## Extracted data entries
(** * c_means: a shallow embedding of the k-means engine of [k_means.c]

    The C module is translated function by function.  A [double] is a
    primitive binary64 float, a [size_t] that is stored in memory is an
    integer with its 64-bit wrap-around written out, loop indices are
    natural numbers, and every [malloc]ed block is a list of cells that are
    [None] until they are first written.  The three ways a C run can stop
    without a value are kept apart in [outcome].

    A second translation, [Mem], keeps the pointers: blocks live in a heap
    and [data_rows] is an address in it.  It is the one used to state what
    [k_means] leaves untouched in the memory of its caller.

    The command-line program of [main.c] is translated in [Main], with the
    C library taken by what its functions report; [Repr] holds [reprf64v]
    with the bytes [sprintf] writes, and [Generator] the program that
    prints random rows. *)

From Stdlib Require Import ZArith Bool List Lia Floats Permutation Sorted.
From Stdlib Require Ascii.
From stdpp Require Import base tactics option list.
Import ListNotations.
(** * cas_lookup_app: batch resolution of CAS numbers

    A shallow embedding of [fetch_cas_info] and [process_file] of
    [src/cas_lookup_app.py], and the properties of the batch resolution
    engine that the specification states about them.

    Python values are an inductive type; exceptions are the [Raise] side of
    a result type; the requests a call sends are recorded in a log that is
    threaded through the resolver; the override dictionary is a [gmap]; the
    two result lists are lists updated by index. *)

From Stdlib Require Import ZArith Ascii String PrimFloat.
From stdpp Require Import base option list strings pretty gmap.

Local Open Scope string_scope.
Local Open Scope list_scope.
Local Open Scope nat_scope.

Set Warnings "-inexact-float,-register-all".

(** ** Python values *)

(** The values the program handles: what [response.json()] may return, what
    a spreadsheet cell may hold, and what ends up in the result lists. A
    [dict] is kept as its list of items; JSON objects have string keys. *)
Inductive pyval : Type :=
| PNone
| PBool (b : bool)
| PInt (z : Z)
| PFloat (f : float)
| PStr (s : string)
| PList (l : list pyval)
| PDict (items : list (string * pyval)).

(** The exception classes that occur. All of them derive from [Exception]. *)
Inductive exn : Type :=
| RequestException   (* connection failure, timeout, ... raised by requests *)
| JSONDecodeError    (* raised by response.json(); a ValueError *)
| AttributeError
| TypeError
| ValueError
| KeyError
| IndexError
| OverflowError.

Global Instance exn_eq_dec : EqDecision exn.
Proof. solve_decision. Defined.

(** [isinstance(e, cls)] for the classes above: the only proper subclass
    relation among them is JSONDecodeError <= ValueError. *)
Definition exn_isinstance (e cls : exn) : bool :=
  bool_decide (e = cls) || bool_decide (e = JSONDecodeError ∧ cls = ValueError).

(** Outcome of a Python computation: a value or a raised exception. *)
Inductive res (A : Type) : Type :=
| Ok (a : A)
| Raise (e : exn).
Arguments Ok {A} a.
Arguments Raise {A} e.

Global Instance res_ret : MRet res := λ A a, Ok a.
Global Instance res_bind : MBind res := λ A B f m,
  match m with
  | Ok a => f a
  | Raise e => Raise e
  end.

(** [try: m  except classes: handler] *)
Definition res_try {A} (m : res A) (classes : list exn) (handler : res A) : res A :=
  match m with
  | Ok a => Ok a
  | Raise e => if existsb (exn_isinstance e) classes then handler else Raise e
  end.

## What is expected
All of the entries must be quoted exactly; please include each one.

## Problem solution
(** * c_means: a shallow embedding of the k-means engine of [k_means.c]

    The C module is translated function by function.  A [double] is a
    primitive binary64 float, a [size_t] that is stored in memory is an
    integer with its 64-bit wrap-around written out, loop indices are
    natural numbers, and every [malloc]ed block is a list of cells that are
    [None] until they are first written.  The three ways a C run can stop
    without a value are kept apart in [outcome].

    A second translation, [Mem], keeps the pointers: blocks live in a heap
    and [data_rows] is an address in it.  It is the one used to state what
    [k_means] leaves untouched in the memory of its caller.

    The command-line program of [main.c] is translated in [Main], with the
    C library taken by what its functions report; [Repr] holds [reprf64v]
    with the bytes [sprintf] writes, and [Generator] the program that
    prints random rows. *)

From Stdlib Require Import ZArith Bool List Lia Floats Permutation Sorted.
From Stdlib Require Ascii.
From stdpp Require Import base tactics option list.
Import ListNotations.
(** * cas_lookup_app: batch resolution of CAS numbers

    A shallow embedding of [fetch_cas_info] and [process_file] of
    [src/cas_lookup_app.py], and the properties of the batch resolution
    engine that the specification states about them.

    Python values are an inductive type; exceptions are the [Raise] side of
    a result type; the requests a call sends are recorded in a log that is
    threaded through the resolver; the override dictionary is a [gmap]; the
    two result lists are lists updated by index. *)

From Stdlib Require Import ZArith Ascii String PrimFloat.
From stdpp Require Import base option list strings pretty gmap.

Local Open Scope string_scope.
Local Open Scope list_scope.
Local Open Scope nat_scope.

Set Warnings "-inexact-float,-register-all".

(** ** Python values *)

(** The values the program handles: what [response.json()] may return, what
    a spreadsheet cell may hold, and what ends up in the result lists. A
    [dict] is kept as its list of items; JSON objects have string keys. *)
Inductive pyval : Type :=
| PNone
| PBool (b : bool)
| PInt (z : Z)
| PFloat (f : float)
| PStr (s : string)
| PList (l : list pyval)
| PDict (items : list (string * pyval)).

(** The exception classes that occur. All of them derive from [Exception]. *)
Inductive exn : Type :=
| RequestException   (* connection failure, timeout, ... raised by requests *)
| JSONDecodeError    (* raised by response.json(); a ValueError *)
| AttributeError
| TypeError
| ValueError
| KeyError
| IndexError
| OverflowError.

Global Instance exn_eq_dec : EqDecision exn.
Proof. solve_decision. Defined.

(** [isinstance(e, cls)] for the classes above: the only proper subclass
    relation among them is JSONDecodeError <= ValueError. *)
Definition exn_isinstance (e cls : exn) : bool :=
  bool_decide (e = cls) || bool_decide (e = JSONDecodeError ∧ cls = ValueError).

(** Outcome of a Python computation: a value or a raised exception. *)
Inductive res (A : Type) : Type :=
| Ok (a : A)
| Raise (e : exn).
Arguments Ok {A} a.
Arguments Raise {A} e.

Global Instance res_ret : MRet res := λ A a, Ok a.
Global Instance res_bind : MBind res := λ A B f m,
  match m with
  | Ok a => f a
  | Raise e => Raise e
  end.

(** [try: m  except classes: handler] *)
Definition res_try {A} (m : res A) (classes : list exn) (handler : res A) : res A :=
  match m with
  | Ok a => Ok a
  | Raise e => if existsb (exn_isinstance e) classes then handler else Raise e
  end.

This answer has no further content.